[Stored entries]
- - - - -
(** C10. The sample manifest with [<em:unpack xml:lang='en'/>] for its
    unpack element.  The element is present and has no text, and yet [unpack]
    is not the boolean [false] that the manifest without the element gives:
    the parser resolves with the object that stands for the element, which is
    truthy. *)
Theorem legacy_unpack_empty_attributed :
  lookup_own (Cases.attributed_element None) "_" = None ∧
  parseInstallRdf_then "/ext/legacy.xpi"
    (Sample.rdf_doc_of [Cases.attributed_element None]) =
    Resolved {| id := JStr "legacy@example.com"; name := JStr "Legacy";
                version := JStr "1.0"; unpack := Cases.attributed_element None |} ∧
  parseInstallRdf_then "/ext/legacy.xpi" (Sample.rdf_doc_of []) =
    Resolved {| id := JStr "legacy@example.com"; name := JStr "Legacy";
                version := JStr "1.0"; unpack := JBool false |} ∧
  Cases.attributed_element None ≠ JBool false ∧
  truthy (Cases.attributed_element None) = true.
Proof. split_and!; try reflexivity; discriminate. Qed.

(** A description node that is missing makes the callback throw a TypeError,
    not an AddonFormatError. *)
Lemma parseInstallRdf_then_no_description addonPath doc em rdf rdfRoot :
  getNamespaceId addonPath doc EM_NS = Resolved em →
  getNamespaceId addonPath doc RDF_NS = Resolved rdf →
  get doc (rdf +:+ "RDF") = Resolved rdfRoot →
  lookup_own rdfRoot (rdf +:+ "Description") = None →
  parseInstallRdf_then addonPath doc = Rejected TypeError.
Proof.
  intros Hem Hrdf Hroot Hl. unfold parseInstallRdf_then.
  rewrite Hem; simpl. rewrite Hrdf; simpl. rewrite Hroot; simpl.
  destruct (nullish rdfRoot) eqn:Hn.
  - by destruct rdfRoot.
  - by rewrite (get_not_nullish _ _ Hn), Hl.
Qed.

(** ** The modern manifest parser *)

Lemma lookup_own_falsy v k : truthy v = false → lookup_own v k = None.
Proof.
  destruct v as [| |b|x|s|items|props]; try done.
  destruct s; [|done]. intros _. simpl. by destruct (index_of_key k).
Qed.

Lemma bind_Resolved {A B} (a : A) (f : A → outcome B) : Resolved a ≫= f = f a.
Proof. done. Qed.

Lemma parseManifestJson_object addonPath props :
  parseManifestJson addonPath (JObj props) =
  match lookup_path (JObj props) ["applications"; "gecko"; "id"] with
  | Some v =>
      if truthy v
      then Resolved {| id := v;
                       name := default JUndefined (assoc "name" props);
                       version := default JUndefined (assoc "version" props);
                       unpack := JBool false |}
      else Rejected (AddonFormatError ("Could not find add-on ID for " +:+ addonPath))
  | None => Rejected (AddonFormatError ("Could not find add-on ID for " +:+ addonPath))
  end.
Proof.
  unfold lookup_path, parseManifestJson.
  cbn [foldl get lookup_own]. rewrite !bind_Resolved.
  change (Some (JObj props) ≫= λ v', lookup_own v' "applications")
    with (assoc "applications" props).
  destruct (assoc "applications" props) as [applications|]; [|done].
  cbn [default from_option Datatypes.id mbind option_bind].
  destruct (truthy applications) eqn:Ha.
  2:{ rewrite (lookup_own_falsy _ _ Ha).
      cbv beta iota delta [mbind outcome_bind]. by repeat (rewrite Ha; cbv beta iota). }
  rewrite !(get_not_nullish _ _ (truthy_not_nullish _ Ha)).
  cbv beta iota delta [mbind outcome_bind].
  destruct (lookup_own applications "gecko") as [gecko|]; [|done].
  cbn [default from_option Datatypes.id mbind option_bind].
  destruct (truthy gecko) eqn:Hg.
  2:{ rewrite (lookup_own_falsy _ _ Hg).
      cbv beta iota delta [mbind outcome_bind]. by repeat (rewrite Hg; cbv beta iota). }
  rewrite !(get_not_nullish _ _ (truthy_not_nullish _ Hg)).
  cbv beta iota delta [mbind outcome_bind].
  destruct (lookup_own gecko "id") as [idv|]; [|done].
  cbn [default from_option Datatypes.id]. by destruct (truthy idv).
Qed.

(** C5, as the code has it.  For a manifest object: when a segment of
    [applications.gecko.id] is absent, or the id is there but falsy (the empty
    string, for one), the parser throws an AddonFormatError; when the id is
    there and truthy it is the [id] of the details as it stands, next to the
    [name] and [version] of the manifest, and [unpack] is [false]. *)
Theorem parseManifestJson_id (addonPath : string) (props : list (string * jsval)) :
  (lookup_path (JObj props) ["applications"; "gecko"; "id"] = None →
     parseManifestJson addonPath (JObj props) =
       Rejected (AddonFormatError ("Could not find add-on ID for " +:+ addonPath))) ∧
  (∀ v, lookup_path (JObj props) ["applications"; "gecko"; "id"] = Some v →
     truthy v = false →
     parseManifestJson addonPath (JObj props) =
       Rejected (AddonFormatError ("Could not find add-on ID for " +:+ addonPath))) ∧
  (∀ v, lookup_path (JObj props) ["applications"; "gecko"; "id"] = Some v →
     truthy v = true →
     parseManifestJson addonPath (JObj props) =
       Resolved {| id := v;
                   name := default JUndefined (assoc "name" props);
                   version := default JUndefined (assoc "version" props);
                   unpack := JBool false |}).
Proof.
  rewrite parseManifestJson_object. split_and!.
  - by intros ->.
  - by intros v -> ->.
  - by intros v -> ->.
Qed.

(** ** The installer *)

Section installer.
Context {W : Type} `{!Collaborators W}.

(** What install does with the details that getDetails resolved to. *)
Lemma install_resolved extension dir (w w1 : W) details i :
  getDetails extension w = (Resolved details, w1) → id details = JStr i →
  install extension dir w =
  (if String.eqb (slice_last 4 extension) ".xpi" then
     if negb (truthy (unpack details)) then
       _ ← await (io_copy extension (path_join dir i +:+ ".xpi")); resolve (JStr i)
     else
       _ ← await (zip_unzip extension (path_join dir i)); resolve (JStr i)
   else
     _ ← await (io_copyDir extension (path_join dir i)); resolve (JStr i)) w1.
Proof.
  intros Hg Hi. unfold install.
  rewrite (then_resolved _ _ _ _ _ Hg), Hi. by rewrite settle_then.
Qed.

(** A directory whose path does not end in [.xpi] is copied as a tree. *)
Lemma install_plain_directory extension dir (w w1 w2 w3 : W) stats details i :
  io_stat extension w = (inr stats, w1) → isDirectory stats = true →
  slice_last 4 extension ≠ ".xpi" →
  parseDirectory extension extension w1 = (Resolved details, w2) →
  id details = JStr i →
  io_copyDir extension (path_join dir i) w2 = (inr (), w3) →
  install extension dir w = (Resolved (JStr i), w3).
Proof.
  intros Hs Hd Hx Hp Hi Hc.
  assert (getDetails extension w = (Resolved details, w2)) as Hg.
  { by rewrite (getDetails_stat_resolved _ _ _ _ Hs), Hd. }
  rewrite (install_resolved _ dir _ _ _ _ Hg Hi).
  destruct (String.eqb_spec (slice_last 4 extension) ".xpi"); [done|].
  by await_resolves Hc.
Qed.

End installer.

(** ** The installer on the model of the filesystem *)

Section model_facts.
Import SpecIO.
Variable resolve_path : string → list string.
Variable zip_decode : string → option (list (string * string)).
Variable join : string → string → string.
Variable parse_xml : string → string + jsval.
Variable parse_json : string → string + jsval.
Variable utf8 : string → string.

Local Abbreviation model :=
  (collaborators resolve_path zip_decode join parse_xml parse_json utf8).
- - - - -
§ TASK OBJECTIVE
Once you have read the records above, set each one down again exactly.

§ EXERCISE OUTPUT
(** C10. The sample manifest with [<em:unpack xml:lang='en'/>] for its
    unpack element.  The element is present and has no text, and yet [unpack]
    is not the boolean [false] that the manifest without the element gives:
    the parser resolves with the object that stands for the element, which is
    truthy. *)
Theorem legacy_unpack_empty_attributed :
  lookup_own (Cases.attributed_element None) "_" = None ∧
  parseInstallRdf_then "/ext/legacy.xpi"
    (Sample.rdf_doc_of [Cases.attributed_element None]) =
    Resolved {| id := JStr "legacy@example.com"; name := JStr "Legacy";
                version := JStr "1.0"; unpack := Cases.attributed_element None |} ∧
  parseInstallRdf_then "/ext/legacy.xpi" (Sample.rdf_doc_of []) =
    Resolved {| id := JStr "legacy@example.com"; name := JStr "Legacy";
                version := JStr "1.0"; unpack := JBool false |} ∧
  Cases.attributed_element None ≠ JBool false ∧
  truthy (Cases.attributed_element None) = true.
Proof. split_and!; try reflexivity; discriminate. Qed.

(** A description node that is missing makes the callback throw a TypeError,
    not an AddonFormatError. *)
Lemma parseInstallRdf_then_no_description addonPath doc em rdf rdfRoot :
  getNamespaceId addonPath doc EM_NS = Resolved em →
  getNamespaceId addonPath doc RDF_NS = Resolved rdf →
  get doc (rdf +:+ "RDF") = Resolved rdfRoot →
  lookup_own rdfRoot (rdf +:+ "Description") = None →
  parseInstallRdf_then addonPath doc = Rejected TypeError.
Proof.
  intros Hem Hrdf Hroot Hl. unfold parseInstallRdf_then.
  rewrite Hem; simpl. rewrite Hrdf; simpl. rewrite Hroot; simpl.
  destruct (nullish rdfRoot) eqn:Hn.
  - by destruct rdfRoot.
  - by rewrite (get_not_nullish _ _ Hn), Hl.
Qed.

(** ** The modern manifest parser *)

Lemma lookup_own_falsy v k : truthy v = false → lookup_own v k = None.
Proof.
  destruct v as [| |b|x|s|items|props]; try done.
  destruct s; [|done]. intros _. simpl. by destruct (index_of_key k).
Qed.

Lemma bind_Resolved {A B} (a : A) (f : A → outcome B) : Resolved a ≫= f = f a.
Proof. done. Qed.

Lemma parseManifestJson_object addonPath props :
  parseManifestJson addonPath (JObj props) =
  match lookup_path (JObj props) ["applications"; "gecko"; "id"] with
  | Some v =>
      if truthy v
      then Resolved {| id := v;
                       name := default JUndefined (assoc "name" props);
                       version := default JUndefined (assoc "version" props);
                       unpack := JBool false |}
      else Rejected (AddonFormatError ("Could not find add-on ID for " +:+ addonPath))
  | None => Rejected (AddonFormatError ("Could not find add-on ID for " +:+ addonPath))
  end.
Proof.
  unfold lookup_path, parseManifestJson.
  cbn [foldl get lookup_own]. rewrite !bind_Resolved.
  change (Some (JObj props) ≫= λ v', lookup_own v' "applications")
    with (assoc "applications" props).
  destruct (assoc "applications" props) as [applications|]; [|done].
  cbn [default from_option Datatypes.id mbind option_bind].
  destruct (truthy applications) eqn:Ha.
  2:{ rewrite (lookup_own_falsy _ _ Ha).
      cbv beta iota delta [mbind outcome_bind]. by repeat (rewrite Ha; cbv beta iota). }
  rewrite !(get_not_nullish _ _ (truthy_not_nullish _ Ha)).
  cbv beta iota delta [mbind outcome_bind].
  destruct (lookup_own applications "gecko") as [gecko|]; [|done].
  cbn [default from_option Datatypes.id mbind option_bind].
  destruct (truthy gecko) eqn:Hg.
  2:{ rewrite (lookup_own_falsy _ _ Hg).
      cbv beta iota delta [mbind outcome_bind]. by repeat (rewrite Hg; cbv beta iota). }
  rewrite !(get_not_nullish _ _ (truthy_not_nullish _ Hg)).
  cbv beta iota delta [mbind outcome_bind].
  destruct (lookup_own gecko "id") as [idv|]; [|done].
  cbn [default from_option Datatypes.id]. by destruct (truthy idv).
Qed.

(** C5, as the code has it.  For a manifest object: when a segment of
    [applications.gecko.id] is absent, or the id is there but falsy (the empty
    string, for one), the parser throws an AddonFormatError; when the id is
    there and truthy it is the [id] of the details as it stands, next to the
    [name] and [version] of the manifest, and [unpack] is [false]. *)
Theorem parseManifestJson_id (addonPath : string) (props : list (string * jsval)) :
  (lookup_path (JObj props) ["applications"; "gecko"; "id"] = None →
     parseManifestJson addonPath (JObj props) =
       Rejected (AddonFormatError ("Could not find add-on ID for " +:+ addonPath))) ∧
  (∀ v, lookup_path (JObj props) ["applications"; "gecko"; "id"] = Some v →
     truthy v = false →
     parseManifestJson addonPath (JObj props) =
       Rejected (AddonFormatError ("Could not find add-on ID for " +:+ addonPath))) ∧
  (∀ v, lookup_path (JObj props) ["applications"; "gecko"; "id"] = Some v →
     truthy v = true →
     parseManifestJson addonPath (JObj props) =
       Resolved {| id := v;
                   name := default JUndefined (assoc "name" props);
                   version := default JUndefined (assoc "version" props);
                   unpack := JBool false |}).
Proof.
  rewrite parseManifestJson_object. split_and!.
  - by intros ->.
  - by intros v -> ->.
  - by intros v -> ->.
Qed.

(** ** The installer *)

Section installer.
Context {W : Type} `{!Collaborators W}.

(** What install does with the details that getDetails resolved to. *)
Lemma install_resolved extension dir (w w1 : W) details i :
  getDetails extension w = (Resolved details, w1) → id details = JStr i →
  install extension dir w =
  (if String.eqb (slice_last 4 extension) ".xpi" then
     if negb (truthy (unpack details)) then
       _ ← await (io_copy extension (path_join dir i +:+ ".xpi")); resolve (JStr i)
     else
       _ ← await (zip_unzip extension (path_join dir i)); resolve (JStr i)
   else
     _ ← await (io_copyDir extension (path_join dir i)); resolve (JStr i)) w1.
Proof.
  intros Hg Hi. unfold install.
  rewrite (then_resolved _ _ _ _ _ Hg), Hi. by rewrite settle_then.
Qed.

(** A directory whose path does not end in [.xpi] is copied as a tree. *)
Lemma install_plain_directory extension dir (w w1 w2 w3 : W) stats details i :
  io_stat extension w = (inr stats, w1) → isDirectory stats = true →
  slice_last 4 extension ≠ ".xpi" →
  parseDirectory extension extension w1 = (Resolved details, w2) →
  id details = JStr i →
  io_copyDir extension (path_join dir i) w2 = (inr (), w3) →
  install extension dir w = (Resolved (JStr i), w3).
Proof.
  intros Hs Hd Hx Hp Hi Hc.
  assert (getDetails extension w = (Resolved details, w2)) as Hg.
  { by rewrite (getDetails_stat_resolved _ _ _ _ Hs), Hd. }
  rewrite (install_resolved _ dir _ _ _ _ Hg Hi).
  destruct (String.eqb_spec (slice_last 4 extension) ".xpi"); [done|].
  by await_resolves Hc.
Qed.

End installer.

(** ** The installer on the model of the filesystem *)

Section model_facts.
Import SpecIO.
Variable resolve_path : string → list string.
Variable zip_decode : string → option (list (string * string)).
Variable join : string → string → string.
Variable parse_xml : string → string + jsval.
Variable parse_json : string → string + jsval.
Variable utf8 : string → string.

Local Abbreviation model :=
  (collaborators resolve_path zip_decode join parse_xml parse_json utf8).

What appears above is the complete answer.